===== Data to process
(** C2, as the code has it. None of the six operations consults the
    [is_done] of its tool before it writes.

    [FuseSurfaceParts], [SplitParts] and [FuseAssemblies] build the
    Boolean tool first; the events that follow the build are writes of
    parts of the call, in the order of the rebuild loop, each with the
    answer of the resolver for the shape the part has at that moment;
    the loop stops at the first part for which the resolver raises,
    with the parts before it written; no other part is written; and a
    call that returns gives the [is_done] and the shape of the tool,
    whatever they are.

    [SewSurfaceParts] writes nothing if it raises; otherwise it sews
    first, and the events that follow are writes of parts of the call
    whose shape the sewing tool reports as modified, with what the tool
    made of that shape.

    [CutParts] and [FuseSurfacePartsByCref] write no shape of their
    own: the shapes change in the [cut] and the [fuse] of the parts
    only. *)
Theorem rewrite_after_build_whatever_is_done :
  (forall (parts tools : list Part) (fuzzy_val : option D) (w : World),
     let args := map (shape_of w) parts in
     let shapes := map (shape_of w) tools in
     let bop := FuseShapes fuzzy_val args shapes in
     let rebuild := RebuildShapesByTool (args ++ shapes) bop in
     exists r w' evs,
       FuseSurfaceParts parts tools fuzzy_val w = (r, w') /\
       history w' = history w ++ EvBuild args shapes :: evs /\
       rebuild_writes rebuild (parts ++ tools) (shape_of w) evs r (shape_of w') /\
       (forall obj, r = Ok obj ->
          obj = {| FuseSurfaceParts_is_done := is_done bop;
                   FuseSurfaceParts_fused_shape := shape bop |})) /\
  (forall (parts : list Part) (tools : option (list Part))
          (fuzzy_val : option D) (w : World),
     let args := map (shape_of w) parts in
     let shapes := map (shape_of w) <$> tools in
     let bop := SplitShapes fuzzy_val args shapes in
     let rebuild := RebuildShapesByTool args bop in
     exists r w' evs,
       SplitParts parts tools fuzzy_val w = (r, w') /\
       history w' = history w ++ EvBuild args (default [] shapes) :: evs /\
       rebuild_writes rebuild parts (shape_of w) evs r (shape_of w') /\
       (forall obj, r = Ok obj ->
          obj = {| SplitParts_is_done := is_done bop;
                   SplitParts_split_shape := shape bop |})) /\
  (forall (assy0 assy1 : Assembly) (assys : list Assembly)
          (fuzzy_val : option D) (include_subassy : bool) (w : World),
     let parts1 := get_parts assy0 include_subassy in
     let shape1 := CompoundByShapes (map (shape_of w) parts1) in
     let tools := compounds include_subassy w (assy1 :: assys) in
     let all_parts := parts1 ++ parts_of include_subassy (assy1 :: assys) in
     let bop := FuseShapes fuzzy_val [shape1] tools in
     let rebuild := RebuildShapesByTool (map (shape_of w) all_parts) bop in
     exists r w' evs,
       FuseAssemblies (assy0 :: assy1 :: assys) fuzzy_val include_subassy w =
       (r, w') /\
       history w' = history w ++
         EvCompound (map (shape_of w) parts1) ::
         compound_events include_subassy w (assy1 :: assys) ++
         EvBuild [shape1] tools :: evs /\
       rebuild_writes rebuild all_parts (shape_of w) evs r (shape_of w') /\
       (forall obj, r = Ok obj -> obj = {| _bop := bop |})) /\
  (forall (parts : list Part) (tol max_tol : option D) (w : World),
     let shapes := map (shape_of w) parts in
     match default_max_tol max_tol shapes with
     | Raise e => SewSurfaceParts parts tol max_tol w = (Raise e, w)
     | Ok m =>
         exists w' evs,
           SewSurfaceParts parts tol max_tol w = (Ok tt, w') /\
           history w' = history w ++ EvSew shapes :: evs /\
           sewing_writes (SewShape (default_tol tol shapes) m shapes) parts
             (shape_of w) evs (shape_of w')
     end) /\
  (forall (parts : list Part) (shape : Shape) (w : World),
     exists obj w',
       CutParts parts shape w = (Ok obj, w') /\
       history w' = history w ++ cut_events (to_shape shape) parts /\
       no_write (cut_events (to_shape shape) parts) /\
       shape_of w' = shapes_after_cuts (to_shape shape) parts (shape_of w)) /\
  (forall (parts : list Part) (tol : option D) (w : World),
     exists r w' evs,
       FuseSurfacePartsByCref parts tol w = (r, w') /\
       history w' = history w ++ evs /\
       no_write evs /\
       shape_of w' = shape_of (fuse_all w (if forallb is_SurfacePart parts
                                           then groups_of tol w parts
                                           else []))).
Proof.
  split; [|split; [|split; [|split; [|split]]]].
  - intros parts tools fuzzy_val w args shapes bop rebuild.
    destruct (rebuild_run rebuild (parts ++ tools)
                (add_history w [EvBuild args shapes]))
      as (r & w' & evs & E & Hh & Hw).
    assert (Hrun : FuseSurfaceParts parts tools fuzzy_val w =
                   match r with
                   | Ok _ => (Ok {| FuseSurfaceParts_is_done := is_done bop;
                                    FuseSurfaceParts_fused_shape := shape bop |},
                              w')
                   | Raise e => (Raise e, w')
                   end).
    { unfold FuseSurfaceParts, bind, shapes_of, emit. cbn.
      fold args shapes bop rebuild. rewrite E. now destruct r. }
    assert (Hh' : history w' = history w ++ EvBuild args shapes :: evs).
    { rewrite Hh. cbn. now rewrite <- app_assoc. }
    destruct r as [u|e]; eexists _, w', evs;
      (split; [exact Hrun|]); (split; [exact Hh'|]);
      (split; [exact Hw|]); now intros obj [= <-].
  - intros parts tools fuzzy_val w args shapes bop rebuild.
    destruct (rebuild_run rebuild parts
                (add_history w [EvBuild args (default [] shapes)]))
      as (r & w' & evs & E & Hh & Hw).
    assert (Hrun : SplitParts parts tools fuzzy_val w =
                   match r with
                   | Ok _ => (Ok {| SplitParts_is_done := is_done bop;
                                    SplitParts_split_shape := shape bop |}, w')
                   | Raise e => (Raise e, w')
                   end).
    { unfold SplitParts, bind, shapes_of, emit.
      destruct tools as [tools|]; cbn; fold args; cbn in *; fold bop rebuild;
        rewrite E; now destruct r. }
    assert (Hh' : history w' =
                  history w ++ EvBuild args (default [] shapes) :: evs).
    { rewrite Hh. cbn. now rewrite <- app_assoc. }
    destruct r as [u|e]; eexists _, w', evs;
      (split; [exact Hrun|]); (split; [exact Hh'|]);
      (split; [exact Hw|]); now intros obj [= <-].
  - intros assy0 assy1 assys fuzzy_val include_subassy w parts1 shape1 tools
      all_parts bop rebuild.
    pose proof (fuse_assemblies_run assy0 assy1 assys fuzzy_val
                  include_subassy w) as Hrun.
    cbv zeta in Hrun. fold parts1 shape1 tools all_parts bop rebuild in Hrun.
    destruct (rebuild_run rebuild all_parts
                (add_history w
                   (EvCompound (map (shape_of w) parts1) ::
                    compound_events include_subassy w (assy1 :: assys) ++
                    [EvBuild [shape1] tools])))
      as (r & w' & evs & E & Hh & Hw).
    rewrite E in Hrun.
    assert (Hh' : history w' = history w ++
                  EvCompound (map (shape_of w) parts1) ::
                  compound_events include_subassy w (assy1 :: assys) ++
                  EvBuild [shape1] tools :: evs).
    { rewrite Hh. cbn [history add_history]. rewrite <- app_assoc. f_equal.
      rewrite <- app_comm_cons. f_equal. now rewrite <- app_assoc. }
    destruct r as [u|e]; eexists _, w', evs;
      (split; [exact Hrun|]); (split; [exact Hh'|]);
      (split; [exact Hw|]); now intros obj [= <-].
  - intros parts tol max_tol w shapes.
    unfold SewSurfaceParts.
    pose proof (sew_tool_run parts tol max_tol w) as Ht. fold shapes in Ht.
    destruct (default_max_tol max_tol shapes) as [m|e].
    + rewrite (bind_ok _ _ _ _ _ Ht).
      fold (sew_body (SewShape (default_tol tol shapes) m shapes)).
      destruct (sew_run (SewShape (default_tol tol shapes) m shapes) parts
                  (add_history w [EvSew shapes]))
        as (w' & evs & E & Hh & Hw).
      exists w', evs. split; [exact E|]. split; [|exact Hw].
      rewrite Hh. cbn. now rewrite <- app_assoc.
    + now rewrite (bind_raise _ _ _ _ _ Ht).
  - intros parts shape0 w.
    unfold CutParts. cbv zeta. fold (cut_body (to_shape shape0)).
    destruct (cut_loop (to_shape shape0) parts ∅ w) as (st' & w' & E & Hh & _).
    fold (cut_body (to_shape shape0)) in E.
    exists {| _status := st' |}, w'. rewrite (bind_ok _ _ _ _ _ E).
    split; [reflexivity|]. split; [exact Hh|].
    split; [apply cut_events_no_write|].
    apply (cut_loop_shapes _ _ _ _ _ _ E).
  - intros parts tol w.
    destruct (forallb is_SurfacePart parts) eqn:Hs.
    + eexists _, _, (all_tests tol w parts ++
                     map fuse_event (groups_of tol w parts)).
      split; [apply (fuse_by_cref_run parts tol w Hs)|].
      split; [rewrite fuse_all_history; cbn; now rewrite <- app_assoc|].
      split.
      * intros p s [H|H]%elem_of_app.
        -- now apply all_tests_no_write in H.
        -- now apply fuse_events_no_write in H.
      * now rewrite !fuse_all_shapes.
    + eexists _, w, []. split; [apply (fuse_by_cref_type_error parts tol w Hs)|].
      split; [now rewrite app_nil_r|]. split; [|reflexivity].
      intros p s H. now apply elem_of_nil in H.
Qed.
==========
• _What is needed_
Return the span of lines in the data above that opens at the line with "whose shape the" and closes at the line with "let shapes := map (shape_of w) <$>", exactly, ends included, nothing else.

• _Solution to this exercise_
    whose shape the sewing tool reports as modified, with what the tool
    made of that shape.

    [CutParts] and [FuseSurfacePartsByCref] write no shape of their
    own: the shapes change in the [cut] and the [fuse] of the parts
    only. *)
Theorem rewrite_after_build_whatever_is_done :
  (forall (parts tools : list Part) (fuzzy_val : option D) (w : World),
     let args := map (shape_of w) parts in
     let shapes := map (shape_of w) tools in
     let bop := FuseShapes fuzzy_val args shapes in
     let rebuild := RebuildShapesByTool (args ++ shapes) bop in
     exists r w' evs,
       FuseSurfaceParts parts tools fuzzy_val w = (r, w') /\
       history w' = history w ++ EvBuild args shapes :: evs /\
       rebuild_writes rebuild (parts ++ tools) (shape_of w) evs r (shape_of w') /\
       (forall obj, r = Ok obj ->
          obj = {| FuseSurfaceParts_is_done := is_done bop;
                   FuseSurfaceParts_fused_shape := shape bop |})) /\
  (forall (parts : list Part) (tools : option (list Part))
          (fuzzy_val : option D) (w : World),
     let args := map (shape_of w) parts in
     let shapes := map (shape_of w) <$> tools in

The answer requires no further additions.